* _Saved entries_
Lemma encoded_lines {Json} (to_base64 : Json → jsstring) j code :
  to_base64 j ≠ [] → base64_text (to_base64 j) →
  ∃ cs, cs ≠ [] ∧ concat cs = to_base64 j ∧
        Forall (fun c => c ≠ [] ∧ base64_text c) cs ∧
        encodeBlocksFile to_base64 j code
        = BLOCKS_MARKER ++ LF ++ join LF ((app (lit "# ") <$> cs) ++ [code]) ∧
        split_lines (encodeBlocksFile to_base64 j code)
        = BLOCKS_MARKER :: (app (lit "# ") <$> cs) ++ split_lines code.
Proof.
  intros Hne Hb. unfold encodeBlocksFile.
  destruct (encode_loop_spec (to_base64 j) (length (to_base64 j)) 0 [])
    as (cs & -> & Hcat & Hcs & Hall); [lia|].
  rewrite drop_0 in Hcat. rewrite app_nil_l.
  assert (Forall (fun c => c ≠ [] ∧ base64_text c) cs) as Hcs'.
  { apply Forall_and. split; [done|]. by apply Hall. }
  exists cs. split; [by intros ->|]. split; [done|]. split; [done|]. split.
  - destruct ((app (lit "# ") <$> cs) ++ [code]) eqn:E; [by destruct cs|].
    by rewrite join_cons.
  - rewrite app_comm_cons. rewrite split_join; [done|].
    constructor.
    + apply (bool_decide_unpack _). vm_compute. exact I.
    + apply Forall_fmap. eapply Forall_impl; [exact Hcs'|].
      intros c [_ Hc]. by apply chunk_line_no_LF.
Qed.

* _The problem_
Every entry must appear in the answer exactly as written.

* _Solution_
Lemma encoded_lines {Json} (to_base64 : Json → jsstring) j code :
  to_base64 j ≠ [] → base64_text (to_base64 j) →
  ∃ cs, cs ≠ [] ∧ concat cs = to_base64 j ∧
        Forall (fun c => c ≠ [] ∧ base64_text c) cs ∧
        encodeBlocksFile to_base64 j code
        = BLOCKS_MARKER ++ LF ++ join LF ((app (lit "# ") <$> cs) ++ [code]) ∧
        split_lines (encodeBlocksFile to_base64 j code)
        = BLOCKS_MARKER :: (app (lit "# ") <$> cs) ++ split_lines code.
Proof.
  intros Hne Hb. unfold encodeBlocksFile.
  destruct (encode_loop_spec (to_base64 j) (length (to_base64 j)) 0 [])
    as (cs & -> & Hcat & Hcs & Hall); [lia|].
  rewrite drop_0 in Hcat. rewrite app_nil_l.
  assert (Forall (fun c => c ≠ [] ∧ base64_text c) cs) as Hcs'.
  { apply Forall_and. split; [done|]. by apply Hall. }
  exists cs. split; [by intros ->|]. split; [done|]. split; [done|]. split.
  - destruct ((app (lit "# ") <$> cs) ++ [code]) eqn:E; [by destruct cs|].
    by rewrite join_cons.
  - rewrite app_comm_cons. rewrite split_join; [done|].
    constructor.
    + apply (bool_decide_unpack _). vm_compute. exact I.
    + apply Forall_fmap. eapply Forall_impl; [exact Hcs'|].
      intros c [_ Hc]. by apply chunk_line_no_LF.
Qed.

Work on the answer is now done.